-- MATERIAL PROVIDED --
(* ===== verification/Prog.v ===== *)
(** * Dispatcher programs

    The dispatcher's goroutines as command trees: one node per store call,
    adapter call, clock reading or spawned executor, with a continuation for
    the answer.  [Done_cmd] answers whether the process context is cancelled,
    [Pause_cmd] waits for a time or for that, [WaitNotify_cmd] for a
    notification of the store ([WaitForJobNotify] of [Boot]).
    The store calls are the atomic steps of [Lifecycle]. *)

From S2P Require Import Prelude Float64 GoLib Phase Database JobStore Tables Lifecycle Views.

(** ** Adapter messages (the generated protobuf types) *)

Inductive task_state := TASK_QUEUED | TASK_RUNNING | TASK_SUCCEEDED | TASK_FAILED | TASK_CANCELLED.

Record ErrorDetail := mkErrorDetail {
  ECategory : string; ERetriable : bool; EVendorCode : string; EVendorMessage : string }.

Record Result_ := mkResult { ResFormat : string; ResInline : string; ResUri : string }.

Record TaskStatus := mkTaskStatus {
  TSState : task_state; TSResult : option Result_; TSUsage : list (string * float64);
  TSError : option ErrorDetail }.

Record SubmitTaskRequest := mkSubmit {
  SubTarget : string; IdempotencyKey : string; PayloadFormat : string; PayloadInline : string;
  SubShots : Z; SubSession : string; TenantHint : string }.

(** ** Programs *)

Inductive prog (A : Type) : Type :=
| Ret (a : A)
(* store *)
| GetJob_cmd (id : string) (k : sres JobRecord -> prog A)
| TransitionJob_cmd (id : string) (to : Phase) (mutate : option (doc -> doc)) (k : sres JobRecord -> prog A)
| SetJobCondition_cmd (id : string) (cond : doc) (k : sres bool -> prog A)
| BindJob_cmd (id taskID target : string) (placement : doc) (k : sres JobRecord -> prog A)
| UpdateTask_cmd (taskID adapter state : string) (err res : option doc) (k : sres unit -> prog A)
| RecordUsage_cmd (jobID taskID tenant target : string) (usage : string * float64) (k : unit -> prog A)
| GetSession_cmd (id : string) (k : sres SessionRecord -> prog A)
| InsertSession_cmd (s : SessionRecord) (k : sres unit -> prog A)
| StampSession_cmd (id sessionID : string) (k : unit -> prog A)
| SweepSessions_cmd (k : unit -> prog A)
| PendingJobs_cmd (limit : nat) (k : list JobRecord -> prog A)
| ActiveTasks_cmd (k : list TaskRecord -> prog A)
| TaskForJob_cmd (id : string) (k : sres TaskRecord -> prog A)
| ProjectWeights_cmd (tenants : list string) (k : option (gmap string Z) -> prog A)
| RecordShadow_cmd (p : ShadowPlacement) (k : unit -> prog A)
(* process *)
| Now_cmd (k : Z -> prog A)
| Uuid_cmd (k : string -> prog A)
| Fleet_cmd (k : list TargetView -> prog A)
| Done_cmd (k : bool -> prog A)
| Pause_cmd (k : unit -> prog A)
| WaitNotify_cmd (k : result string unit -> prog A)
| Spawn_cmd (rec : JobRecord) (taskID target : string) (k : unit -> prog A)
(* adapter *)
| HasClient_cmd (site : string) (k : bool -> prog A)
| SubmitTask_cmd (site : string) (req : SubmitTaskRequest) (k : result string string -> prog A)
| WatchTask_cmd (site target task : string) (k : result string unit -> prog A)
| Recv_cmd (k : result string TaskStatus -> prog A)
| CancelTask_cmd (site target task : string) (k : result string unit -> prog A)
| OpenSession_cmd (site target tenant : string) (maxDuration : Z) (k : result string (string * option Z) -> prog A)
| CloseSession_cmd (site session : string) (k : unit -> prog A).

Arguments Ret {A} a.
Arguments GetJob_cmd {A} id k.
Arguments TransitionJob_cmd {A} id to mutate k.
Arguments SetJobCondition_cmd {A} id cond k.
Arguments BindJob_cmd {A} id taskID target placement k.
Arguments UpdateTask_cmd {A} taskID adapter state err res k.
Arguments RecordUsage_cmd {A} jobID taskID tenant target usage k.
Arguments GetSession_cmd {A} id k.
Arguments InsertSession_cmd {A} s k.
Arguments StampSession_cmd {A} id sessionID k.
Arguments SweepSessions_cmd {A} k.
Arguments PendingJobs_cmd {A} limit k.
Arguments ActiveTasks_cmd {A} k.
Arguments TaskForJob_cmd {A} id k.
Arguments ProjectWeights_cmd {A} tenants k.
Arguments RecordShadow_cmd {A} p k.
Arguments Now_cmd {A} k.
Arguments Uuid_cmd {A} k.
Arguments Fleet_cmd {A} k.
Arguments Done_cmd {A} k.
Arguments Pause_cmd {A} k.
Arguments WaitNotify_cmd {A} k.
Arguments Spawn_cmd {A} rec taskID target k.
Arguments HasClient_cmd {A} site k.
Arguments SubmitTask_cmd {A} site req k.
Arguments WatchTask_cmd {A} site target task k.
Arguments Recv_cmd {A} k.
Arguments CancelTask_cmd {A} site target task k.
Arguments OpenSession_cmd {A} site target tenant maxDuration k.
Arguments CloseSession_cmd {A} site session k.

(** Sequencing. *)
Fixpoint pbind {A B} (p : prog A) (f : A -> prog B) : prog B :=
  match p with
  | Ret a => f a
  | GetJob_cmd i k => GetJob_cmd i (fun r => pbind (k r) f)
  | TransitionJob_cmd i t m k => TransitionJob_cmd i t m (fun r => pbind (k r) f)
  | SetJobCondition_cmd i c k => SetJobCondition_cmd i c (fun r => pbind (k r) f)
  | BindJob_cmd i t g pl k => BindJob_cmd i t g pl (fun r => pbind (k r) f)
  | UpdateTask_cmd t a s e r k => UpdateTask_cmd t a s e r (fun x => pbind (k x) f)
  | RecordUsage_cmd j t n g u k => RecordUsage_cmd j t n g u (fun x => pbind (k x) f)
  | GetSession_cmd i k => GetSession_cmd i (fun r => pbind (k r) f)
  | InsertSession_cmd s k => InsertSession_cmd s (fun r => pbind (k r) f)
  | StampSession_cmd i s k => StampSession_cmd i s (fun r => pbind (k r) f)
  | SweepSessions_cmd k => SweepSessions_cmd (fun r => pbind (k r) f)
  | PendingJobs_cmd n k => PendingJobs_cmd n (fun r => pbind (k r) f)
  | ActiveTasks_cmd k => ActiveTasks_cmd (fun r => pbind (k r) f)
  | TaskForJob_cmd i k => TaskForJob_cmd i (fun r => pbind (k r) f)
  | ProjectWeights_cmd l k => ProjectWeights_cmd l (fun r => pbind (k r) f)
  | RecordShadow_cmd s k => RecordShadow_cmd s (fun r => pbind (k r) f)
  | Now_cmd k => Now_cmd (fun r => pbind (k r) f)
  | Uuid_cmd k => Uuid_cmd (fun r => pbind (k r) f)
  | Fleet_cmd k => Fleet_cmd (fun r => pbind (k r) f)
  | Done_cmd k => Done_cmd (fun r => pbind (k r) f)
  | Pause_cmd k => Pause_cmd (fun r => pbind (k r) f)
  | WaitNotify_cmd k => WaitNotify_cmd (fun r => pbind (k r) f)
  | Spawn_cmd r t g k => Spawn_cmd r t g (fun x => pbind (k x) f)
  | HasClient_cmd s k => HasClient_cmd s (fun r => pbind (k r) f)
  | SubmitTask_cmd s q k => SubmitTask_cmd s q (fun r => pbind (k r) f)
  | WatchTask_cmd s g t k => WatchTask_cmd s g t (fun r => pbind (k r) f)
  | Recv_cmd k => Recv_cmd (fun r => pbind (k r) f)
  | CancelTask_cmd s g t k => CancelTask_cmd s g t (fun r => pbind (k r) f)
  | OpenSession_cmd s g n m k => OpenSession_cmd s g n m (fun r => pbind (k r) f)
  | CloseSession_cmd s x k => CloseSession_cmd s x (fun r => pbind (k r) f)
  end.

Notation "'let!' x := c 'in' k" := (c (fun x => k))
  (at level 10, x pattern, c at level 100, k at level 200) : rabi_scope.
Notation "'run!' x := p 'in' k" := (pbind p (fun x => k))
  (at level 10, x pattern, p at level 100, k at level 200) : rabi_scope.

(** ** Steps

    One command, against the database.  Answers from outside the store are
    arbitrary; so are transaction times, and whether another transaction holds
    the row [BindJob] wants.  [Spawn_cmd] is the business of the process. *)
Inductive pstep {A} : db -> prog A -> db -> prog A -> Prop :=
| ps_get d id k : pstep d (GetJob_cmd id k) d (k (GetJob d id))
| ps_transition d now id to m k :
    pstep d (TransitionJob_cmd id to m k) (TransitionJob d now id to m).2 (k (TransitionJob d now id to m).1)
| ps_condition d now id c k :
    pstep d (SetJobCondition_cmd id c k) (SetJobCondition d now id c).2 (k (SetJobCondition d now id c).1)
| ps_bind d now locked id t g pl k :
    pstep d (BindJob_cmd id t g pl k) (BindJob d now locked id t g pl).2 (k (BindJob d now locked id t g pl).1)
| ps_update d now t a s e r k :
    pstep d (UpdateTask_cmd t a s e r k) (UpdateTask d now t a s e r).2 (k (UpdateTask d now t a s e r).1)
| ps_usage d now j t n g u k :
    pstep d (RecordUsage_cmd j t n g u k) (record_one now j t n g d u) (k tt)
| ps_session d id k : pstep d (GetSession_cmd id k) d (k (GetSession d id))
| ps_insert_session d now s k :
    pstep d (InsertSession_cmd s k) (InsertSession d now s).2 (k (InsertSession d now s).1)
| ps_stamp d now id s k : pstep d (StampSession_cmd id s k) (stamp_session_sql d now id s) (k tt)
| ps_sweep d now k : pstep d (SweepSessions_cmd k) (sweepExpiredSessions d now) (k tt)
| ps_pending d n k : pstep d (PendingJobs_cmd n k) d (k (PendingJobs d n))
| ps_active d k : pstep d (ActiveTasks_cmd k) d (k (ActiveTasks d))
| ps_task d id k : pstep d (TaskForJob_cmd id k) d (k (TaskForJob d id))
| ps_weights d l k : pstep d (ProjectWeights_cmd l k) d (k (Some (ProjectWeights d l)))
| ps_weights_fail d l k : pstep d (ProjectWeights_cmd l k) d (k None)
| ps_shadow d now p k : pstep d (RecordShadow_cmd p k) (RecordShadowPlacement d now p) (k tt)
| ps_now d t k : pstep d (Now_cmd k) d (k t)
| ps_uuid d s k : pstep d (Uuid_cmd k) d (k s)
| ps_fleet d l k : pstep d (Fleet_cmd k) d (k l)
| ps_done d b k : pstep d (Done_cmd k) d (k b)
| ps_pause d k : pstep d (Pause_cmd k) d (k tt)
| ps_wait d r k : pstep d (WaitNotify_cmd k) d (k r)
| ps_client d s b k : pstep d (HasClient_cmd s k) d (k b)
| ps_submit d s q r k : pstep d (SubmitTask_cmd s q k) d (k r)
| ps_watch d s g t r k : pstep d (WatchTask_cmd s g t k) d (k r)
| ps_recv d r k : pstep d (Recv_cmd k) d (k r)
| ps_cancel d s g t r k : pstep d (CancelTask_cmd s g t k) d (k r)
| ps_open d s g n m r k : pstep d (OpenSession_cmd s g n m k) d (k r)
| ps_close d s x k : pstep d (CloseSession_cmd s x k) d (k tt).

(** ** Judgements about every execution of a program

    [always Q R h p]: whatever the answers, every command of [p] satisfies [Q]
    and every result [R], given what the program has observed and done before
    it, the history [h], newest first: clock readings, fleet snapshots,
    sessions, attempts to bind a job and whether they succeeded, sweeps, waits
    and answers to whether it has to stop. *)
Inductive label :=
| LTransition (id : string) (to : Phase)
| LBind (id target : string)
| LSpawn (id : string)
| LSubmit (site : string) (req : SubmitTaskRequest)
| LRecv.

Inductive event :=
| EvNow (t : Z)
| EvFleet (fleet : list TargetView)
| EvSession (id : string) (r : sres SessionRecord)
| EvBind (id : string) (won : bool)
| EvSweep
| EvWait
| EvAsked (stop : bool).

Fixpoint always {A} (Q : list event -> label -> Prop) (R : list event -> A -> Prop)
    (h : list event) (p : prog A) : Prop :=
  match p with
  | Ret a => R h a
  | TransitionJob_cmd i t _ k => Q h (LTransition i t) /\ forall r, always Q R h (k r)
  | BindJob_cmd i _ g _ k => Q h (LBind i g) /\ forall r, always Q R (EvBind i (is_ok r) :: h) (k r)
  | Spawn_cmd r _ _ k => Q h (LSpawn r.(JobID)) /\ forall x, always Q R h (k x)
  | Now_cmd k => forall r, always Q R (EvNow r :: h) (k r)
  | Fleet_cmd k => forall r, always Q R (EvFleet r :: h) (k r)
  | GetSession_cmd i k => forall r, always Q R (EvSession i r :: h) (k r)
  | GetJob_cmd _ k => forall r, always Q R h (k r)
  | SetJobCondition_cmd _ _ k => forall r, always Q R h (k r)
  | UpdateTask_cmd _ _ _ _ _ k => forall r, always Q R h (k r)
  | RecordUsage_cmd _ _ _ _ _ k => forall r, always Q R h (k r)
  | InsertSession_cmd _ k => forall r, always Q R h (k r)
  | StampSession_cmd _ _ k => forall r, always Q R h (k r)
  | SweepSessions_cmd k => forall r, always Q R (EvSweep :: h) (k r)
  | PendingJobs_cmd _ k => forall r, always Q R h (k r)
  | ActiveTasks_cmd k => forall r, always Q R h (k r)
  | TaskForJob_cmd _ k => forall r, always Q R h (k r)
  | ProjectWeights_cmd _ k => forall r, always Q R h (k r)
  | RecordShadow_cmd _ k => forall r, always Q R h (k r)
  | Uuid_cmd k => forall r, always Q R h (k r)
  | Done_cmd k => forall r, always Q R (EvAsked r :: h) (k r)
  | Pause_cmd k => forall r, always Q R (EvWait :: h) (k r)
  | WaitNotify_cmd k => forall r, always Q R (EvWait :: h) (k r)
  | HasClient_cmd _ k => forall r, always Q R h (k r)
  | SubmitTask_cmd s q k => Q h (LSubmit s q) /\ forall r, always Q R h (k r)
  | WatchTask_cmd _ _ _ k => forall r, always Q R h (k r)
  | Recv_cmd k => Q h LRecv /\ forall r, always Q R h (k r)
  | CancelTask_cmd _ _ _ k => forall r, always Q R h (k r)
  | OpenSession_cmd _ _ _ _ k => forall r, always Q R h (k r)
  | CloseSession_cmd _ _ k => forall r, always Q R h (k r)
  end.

-- EXERCISE BRIEF --
All lines that contain the word "level" should be copied from the listing.

-- REPLY --
  (at level 10, x pattern, c at level 100, k at level 200) : rabi_scope.
  (at level 10, x pattern, p at level 100, k at level 200) : rabi_scope.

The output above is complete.